Kindergeld für erwachsene Kinder mit einer Behinderung

By 16. Mai 2017 Juni 14th, 2018 Privatpersonen

Eltern erhalten für erwachsene Kinder zeitlich unbegrenzt Kindergeld, wenn das Kind
behindert ist und es deshalb seinen Unterhalt nicht selbst bestreiten kann. Dies gilt auch dann, wenn der
Gendefekt erst nach Erreichen der Kindergeld-Altersgrenze diagnostiziert wird und das Kind davor seinen
Lebensunterhalt selbst bestreiten konnte.
Die Tochter des Klägers leidet an einer erblichen Muskelerkrankung, bei der es zu einer fortschreitenden
Abnahme der Muskelkraft kommt. Diagnostiziert wurde die Erberkrankung erst im Alter von 30 Jahren, als
eine Verwandte ein stark behindertes Kind zur Welt gebracht hatte und sich daraufhin mehrere
Familienmitglieder einer gentechnischen Untersuchung unterzogen. In der Folgezeit verschlechtere sich
der Gesundheitszustand der Tochter des Klägers. Mit 40 Jahren wurde bei ihr ein Grad der Behinderung
von 100 Prozent verbunden mit dem Merkzeichen G und aG festgestellt. Seit dem 43. Lebensjahr bezieht
sie eine Rente wegen voller Erwerbsminderung.
Den vom Kläger gestellten Kindergeldantrag für die Zeit ab Januar 2010 lehnte die Familienkasse mit der
Begründung ab, dass die Behinderung des Kindes nicht, wie gesetzlich gefordert, vor dem Erreichen der
„Altersgrenze“ eingetreten sei, die für vor 1982 Geborene noch bei 27 Jahren (heute 25 Jahre) lag. Der
Gendefekt des Kindes habe erst wesentlich später zu einer Behinderung geführt.

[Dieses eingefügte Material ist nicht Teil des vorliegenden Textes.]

(** * libdivecomputer: memory protocols, ring buffer extraction, record decoding

    A shallow embedding of three translation units of libdivecomputer:

    - [uwatec_memomouse_parser.c], the record decoder ([Module Memomouse]);
    - [suunto_common2.c], the download core shared by the Suunto D9 family:
      one ring buffer of dives linked by trailer pointers ([Module Suunto],
      "Family B" of the specification);
    - [oceanic_atom2.c], the Oceanic Atom 2 download: a logbook ring buffer
      that indexes a profile ring buffer ([Module Atom2], "Family A").

    Conventions.  A C [unsigned int] is a [Z] in [0, 2^32) and every
    operation that can leave that range is wrapped with [u32].  A byte is a
    [Z] in [0, 256) (a [Byte.byte] in the parser).  A byte array that the
    code indexes relative to a base pointer is a [buffer], a map from the
    index to the byte stored there.  The serial line behind a driver is an
    abstract state threaded through every call.  A user callback is a
    function on the user's own state.  Progress and device-info events do
    not influence control flow or results and are left out. *)

From Stdlib Require Import ZArith List Lia Bool Floats Uint63.
From Stdlib Require Import Strings.Byte.
From Equations Require Import Equations.
Import ListNotations.
Local Open Scope Z_scope.

(** ** Machine integers and byte arrays *)

Definition u32 (x : Z) : Z := x mod 2 ^ 32.

Definition u8 (x : Z) : Z := x mod 2 ^ 8.

Definition buffer : Type := Z -> Z.

(** [unsigned char a[n] = {0}] *)
Definition zeroed : buffer := fun _ => 0.

(** [memcpy (dst + at_, src, n)]: the bytes of [src] missing from the list
    read as 0, which is how every source array of the drivers is
    initialised. *)
Definition memcpy (dst : buffer) (at_ : Z) (src : list Z) (n : Z) : buffer :=
  fun i =>
    if (at_ <=? i) && (i <? at_ + n) then nth (Z.to_nat (i - at_)) src 0
    else dst i.

(** The [n] bytes at [b + off]. *)
Definition slice (b : buffer) (off : Z) (n : Z) : list Z :=
  map (fun k => b (off + Z.of_nat k)) (seq 0 (Z.to_nat n)).

(** [memcmp (a, b, n) == 0] for two [n]-byte regions given by their bytes. *)
Fixpoint bytes_eqb (a b : list Z) : bool :=
  match a, b with
  | [], [] => true
  | x :: a', y :: b' => (x =? y) && bytes_eqb a' b'
  | _, _ => false
  end.

(** Modelled from the spec: [array.h] is not among the sources; the header
    fields are "16-bit little-endian". *)
Definition array_uint16_le (b : buffer) (off : Z) : Z :=
  b off + Z.shiftl (b (off + 1)) 8.

(** Modelled from the spec: [ringbuffer.h] is not among the sources.
    "returns [b - a] if [b >= a], else [(end - begin) - (a - b)]; when
    [a == b] and [wrap_full] is true, returns [end - begin]; when false,
    returns 0."  The C argument order is [(a, b, mode, begin, end)]. *)
Definition ringbuffer_distance (a b : Z) (mode : bool) (rb_begin rb_end : Z) : Z :=
  if a =? b then (if mode then rb_end - rb_begin else 0)
  else if a <? b then b - a
  else (rb_end - rb_begin) - (a - b).

(** The status codes of [dc_status_t] named by the sources, and the I/O
    error of the specification's taxonomy, which a backend may return. *)
Inductive dc_status_t : Type :=
  | DC_STATUS_SUCCESS
  | DC_STATUS_UNSUPPORTED
  | DC_STATUS_INVALIDARGS
  | DC_STATUS_NOMEMORY
  | DC_STATUS_IO
  | DC_STATUS_TIMEOUT
  | DC_STATUS_PROTOCOL
  | DC_STATUS_DATAFORMAT.

Definition dc_status_eqb (a b : dc_status_t) : bool :=
  match a, b with
  | DC_STATUS_SUCCESS, DC_STATUS_SUCCESS
  | DC_STATUS_UNSUPPORTED, DC_STATUS_UNSUPPORTED
  | DC_STATUS_INVALIDARGS, DC_STATUS_INVALIDARGS
  | DC_STATUS_NOMEMORY, DC_STATUS_NOMEMORY
  | DC_STATUS_IO, DC_STATUS_IO
  | DC_STATUS_TIMEOUT, DC_STATUS_TIMEOUT
  | DC_STATUS_PROTOCOL, DC_STATUS_PROTOCOL
  | DC_STATUS_DATAFORMAT, DC_STATUS_DATAFORMAT => true
  | _, _ => false
  end.

(** ** The Uwatec Memomouse record parser *)

Module Memomouse.

Inductive parser_field_type_t : Type :=
  | FIELD_TYPE_DIVETIME
  | FIELD_TYPE_MAXDEPTH
  | FIELD_TYPE_GASMIX_COUNT
  | FIELD_TYPE_GASMIX
  | FIELD_TYPE_OTHER.   (* any enumerator the switch sends to [default] *)

Record gasmix_t : Type := { helium : float; oxygen : float; nitrogen : float }.

(** What [*value] holds after the call, by the type the caller asked for. *)
Inductive field_value : Type :=
  | value_uint (n : Z)
  | value_double (d : float)
  | value_gasmix (g : gasmix_t).

Definition byte_at (data : list byte) (i : nat) : Z :=
  Z.of_N (Byte.to_N (nth i data x00)).

(** An integer operand converted to [double]; exact below 2^53. *)
Definition double_of (z : Z) : float := PrimFloat.of_uint63 (Uint63.of_Z z).

(** The literal [0.21]: the binary64 value nearest to 21/100. *)
Definition double_0_21 : float := 0x1.ae147ae147ae1p-3%float.

(** Modelled from the spec: [utils.h] is not among the sources.
    "[bcd_decode(byte)] is [(byte >> 4) * 10 + (byte & 0x0F)]". *)
Definition bcd2dec (b : Z) : Z := Z.shiftr b 4 * 10 + Z.land b 0x0F.

(** Modelled from the spec: [array.h] is not among the sources; "[be16]". *)
Definition array_uint16_be (data : list byte) (off : nat) : Z :=
  Z.shiftl (byte_at data off) 8 + byte_at data (off + 1).

Definition is_nitrox (model : Z) : bool := Z.land model 0xF0 =? 0xF0.
Definition is_oxygen (model : Z) : bool := Z.land model 0xF0 =? 0xA0.

Definition header_size (model : Z) : Z :=
  22 + (if is_nitrox model then 2 else 0) + (if is_oxygen model then 3 else 0).

(** The oxygen fraction stored by the [FIELD_TYPE_GASMIX] case. *)
Definition gasmix_oxygen (data : list byte) : float :=
  let size := Z.of_nat (length data) in
  let model := byte_at data 3 in
  let nibble := Z.land (byte_at data (18 + 23)) 0x0F in
  if header_size model + 18 <=? size then
    if is_oxygen model then (double_of (byte_at data (18 + 23)) / 100)%float
    else if is_nitrox model then
      ((if negb (Z.eqb nibble 0) then 20 + double_of (Z.mul 2 nibble) else 21) / 100)%float
    else double_0_21
  else double_0_21.

(** [value] tells whether the caller's [value] pointer is non-null; the
    second component is what the call stored through it. *)
Definition uwatec_memomouse_parser_get_field
    (data : list byte) (type : parser_field_type_t) (value : bool)
  : dc_status_t * option field_value :=
  let size := Z.of_nat (length data) in
  if size <? 18 then (DC_STATUS_DATAFORMAT, None)
  else if value then
    match type with
    | FIELD_TYPE_DIVETIME =>
        (DC_STATUS_SUCCESS,
         Some (value_uint
                 (u32 (((if negb (Z.land (byte_at data 4) 0x04 =? 0) then 100 else 0)
                        + bcd2dec (byte_at data 5)) * 60))))
    | FIELD_TYPE_MAXDEPTH =>
        (DC_STATUS_SUCCESS,
         let depth := Z.shiftr (Z.land (array_uint16_be data 6) 0xFFC0) 6 in
         Some (value_double (double_of depth * 10 / 64)%float))
    | FIELD_TYPE_GASMIX_COUNT => (DC_STATUS_SUCCESS, Some (value_uint 1))
    | FIELD_TYPE_GASMIX =>
        let he := 0%float in
        let o2 := gasmix_oxygen data in
        (DC_STATUS_SUCCESS,
         Some (value_gasmix
                 {| helium := he; oxygen := o2; nitrogen := (1 - o2 - he)%float |}))
    | FIELD_TYPE_OTHER => (DC_STATUS_UNSUPPORTED, None)
    end
  else (DC_STATUS_SUCCESS, None).

(** *** The sample stream of [uwatec_memomouse_parser_samples_foreach] *)

(** The parser object: the backend and the data of [parser_t], and the two
    fields of [uwatec_memomouse_parser_t].  [abstract->size] is the length
    of [parser_data]. *)
Inductive parser_backend_t : Type :=
  | uwatec_memomouse_parser_backend
  | other_parser_backend.

Record parser_t : Type := {
  backend : parser_backend_t;
  parser_data : list byte;
  devtime : Z;
  systime : Z
}.

Definition parser_is_uwatec_memomouse (abstract : option parser_t) : bool :=
  match abstract with
  | None => false
  | Some parser =>
      match backend parser with
      | uwatec_memomouse_parser_backend => true
      | other_parser_backend => false
      end
  end.

Inductive parser_sample_event_t : Type :=
  | SAMPLE_EVENT_DECOSTOP
  | SAMPLE_EVENT_RBT
  | SAMPLE_EVENT_ASCENT
  | SAMPLE_EVENT_CEILING
  | SAMPLE_EVENT_WORKLOAD
  | SAMPLE_EVENT_TRANSMITTER.

(** What a call of the sample callback is given: the sample type and the
    member of [parser_sample_value_t] set for it.  A vendor sample points
    into the record: [vendor.data] is [data + offset]. *)
Inductive sample_t : Type :=
  | SAMPLE_TYPE_TIME (time : Z)
  | SAMPLE_TYPE_DEPTH (depth : float)
  | SAMPLE_TYPE_EVENT (type : parser_sample_event_t)
  | SAMPLE_TYPE_VENDOR (offset size : Z).

(** The callback is called as a statement: it acts on the user's state. *)
Definition sample_callback_t (U : Type) : Type := sample_t -> U -> U.

(** [if (callback) callback (type, sample, userdata);] *)
Definition emit {U : Type} (callback : option (sample_callback_t U))
    (sample : sample_t) (u : U) : U :=
  match callback with
  | Some cb => cb sample u
  | None => u
  end.

(** The [switch (i)] of the warnings loop. *)
Definition warning_event (i : Z) : parser_sample_event_t :=
  match i with
  | 0 => SAMPLE_EVENT_DECOSTOP
  | 1 => SAMPLE_EVENT_RBT
  | 2 => SAMPLE_EVENT_ASCENT
  | 3 => SAMPLE_EVENT_CEILING
  | 4 => SAMPLE_EVENT_WORKLOAD
  | _ => SAMPLE_EVENT_TRANSMITTER
  end.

Objektiver Befund ist maßgebend
Die hiergegen erhobene Klage hatte Erfolg und führte zur Gewährung von Kindergeld. Sein Urteil vom
12.01.2017 (Az. 6 K 889/15) begründet das Finanzgericht (FG) Köln damit, dass es für die Frage des
Vorliegens einer Behinderung auf den objektiven Befund der Erbkrankheit und nicht auf dessen Kenntnis
ankomme. Damit habe die Behinderung unabhängig von der Diagnose bereits vor Vollendung des 27.
Lebensjahrs vorgelegen. Es sei auch nicht erforderlich, dass das Unvermögen, seinen Lebensunterhalt
selbst zu bestreiten, vor Erreichen der Altersgrenze vorgelegen habe.
Der Senat hat wegen der grundsätzlichen Bedeutung des Verfahrens gegen sein Urteil die Revision zum
Bundesfinanzhof in München zugelassen (Aktenzeichen des BFH: XI R 8/17).